**Problem to work on**
In the entries that follow, the lines from the one with "destruct (lp_status l); try done." through the one with "destruct (receive_numbered (app_requests" are the ones to write out, exactly and with both ends included. Nothing else should appear.

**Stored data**
Lemma handle_numbered n now core ev (s s' : LoopState (App LocalConnectivity B) ListChannel B) out :
  event_below n ev -> loop_numbered n (loop_of s) ->
  @handle_event _ _ _ (app_port now core) _ ev s = (s', out) ->
  same_channels (ls_wired s) (ls_wired s') /\ loop_numbered n (loop_of s') /\
  Forall (fun r => r.1 < n) (replies_of out).
Proof.
  intros He Hn. destruct ev as [[tx|resp| |nt]|e|why|]; cbn [handle_event]; try (by intros [= <- <-]).
  - unfold handle_push. destruct (ls_mode s); cbn [wp_push_pull app_port].
    3: intros [= <- <-]; split_and!; [done..|by apply resp_below].
    all: pose proof (push_pull_channels now core (ls_wired s)) as Hp;
      destruct (app_push_pull now core (ls_wired s)) as [[[]|err|why|] a1]; cbn [snd] in Hp;
      [intros [= <- <-]; split_and!; [done..|by apply resp_below]| |by intros [= <- <-]..];
      pose proof (same_channels_trans _ _ _ Hp (handle_error_channels core (error err) (recovery err) a1)) as Hh;
      destruct (decide _); intros [= <- <-]; (split; [done|]); split; [done|by apply resp_below|done|by apply resp_below].
  - destruct (wp_handle_notification _ _); intros [= <- <-]; [|done]. split_and!; [done| |done].
    destruct Hn as [Hb Hu]. split; [|done]. by apply try_send_below.
  - intros [= <- <-]. split_and!; [apply handle_error_channels|done..].
Qed.

Lemma end_turn_numbered n core (s : LoopState (App LocalConnectivity B) ListChannel B) out :
  n = app_requests (ls_wired s) -> numbered (ls_wired s) -> loop_numbered n (loop_of s) ->
  Forall (fun r => r.1 < n) (replies_of out) -> numbered (end_turn core s out).
Proof.
  intros -> [Hr Hl] Hs Ho. unfold end_turn. apply foldl_keeps.
  { intros x [| |]; cbn [deliver_out]; try done. apply record_numbered. }
  unfold deliver_all. apply foldl_keeps; [intros x c; apply deliver_numbered|]. split.
  - by apply Forall_app.
  - intros c l. cbn. intros [[<- <-]|[_ Hc]]%lookup_insert_Some; [exact Hs|by eapply Hl].
Qed.

Lemma turn_numbered now core branch a a' : app_turn build next now core branch a = Some a' ->
  numbered a -> numbered a'.
Proof.
  intros Hturn Hn. unfold app_turn in Hturn. destruct (app_loops a !! core) as [l|] eqn:Hl; [|done].
  cbn [mbind option_bind] in Hturn. unfold loop_turn in Hturn. cbn [ls_status loop_state] in Hturn.
  destruct (lp_status l); try done.
  destruct (receive_event build next branch (loop_state l a)) as [[ev s]|] eqn:Hev; [|done]. cbn [mbind option_bind] in Hturn.
  destruct (receive_numbered (app_requests a) now core branch l a ev s (proj2 Hn _ _ Hl) Hev) as (Hw & He & Hs).
  destruct (handle_event ev s) as [s' out] eqn:Hh. injection Hturn as <-.
  destruct (handle_numbered (app_requests a) now core ev s s' out He Hs Hh) as (Hsame & Hs' & Ho). rewrite Hw in Hsame.
  eapply end_turn_numbered; [symmetry; apply Hsame|by eapply same_channels_numbered|done..].
Qed.

Lemma deliver_tds_numbered core w a : numbered a -> numbered (foldl (fun a c => deliver_td core c a) a w).
Proof. apply foldl_keeps. intros x c. apply deliver_td_numbered. Qed.

Lemma user_call_numbered {E A} core (f : TM E A) a : numbered a -> numbered (user_call core f a).2.
Proof.
  unfold user_call. destruct (core_of core a) as [td|]; [|done]. destruct (f td) as [[r td'] w].
  intros Hn. by apply deliver_tds_numbered.
Qed.

Lemma orderly_step_numbered a a' : orderly_step fk build next a a' -> numbered a -> numbered a'.
Proof.
  destruct 1 as [cuid b a _|cuid duid b a _ _ _|core fuel fresh ptr now h op a _|cuid key a|core a|now core branch a _]; intros Hn.
  - unfold app_build_client. by destruct (ClientBuilder_build _ _ _).
  - unfold app_build_counter. destruct (app_managers a !! cuid); [|done].
    destruct (build_counter _ _ _) as [[r c] w]. destruct r as [ds|e|why|]; try done.
    destruct Hn as [Hr Hl]. split; [done|]. intros k l. cbn -[lookup insert].
    intros [[_ <-]|[_ Hk]]%lookup_insert_Some; [by split; constructor|by eapply Hl].
  - by apply user_call_numbered.
  - unfold app_unsubscribe_datatype. destruct (app_managers a !! cuid); [|done].
    destruct (unsubscribe_datatype _ _) as [[r c] w]. cbn [snd]. apply foldl_keeps; [|done].
    intros x cw. apply deliver_td_numbered.
  - by apply send_sync_numbered.
  - destruct (app_turn build next now core branch a) as [a1|] eqn:Hturn; [|done]. by eapply turn_numbered.
Qed.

**Response area**
  destruct (lp_status l); try done.
  destruct (receive_event build next branch (loop_state l a)) as [[ev s]|] eqn:Hev; [|done]. cbn [mbind option_bind] in Hturn.
  destruct (receive_numbered (app_requests a) now core branch l a ev s (proj2 Hn _ _ Hl) Hev) as (Hw & He & Hs).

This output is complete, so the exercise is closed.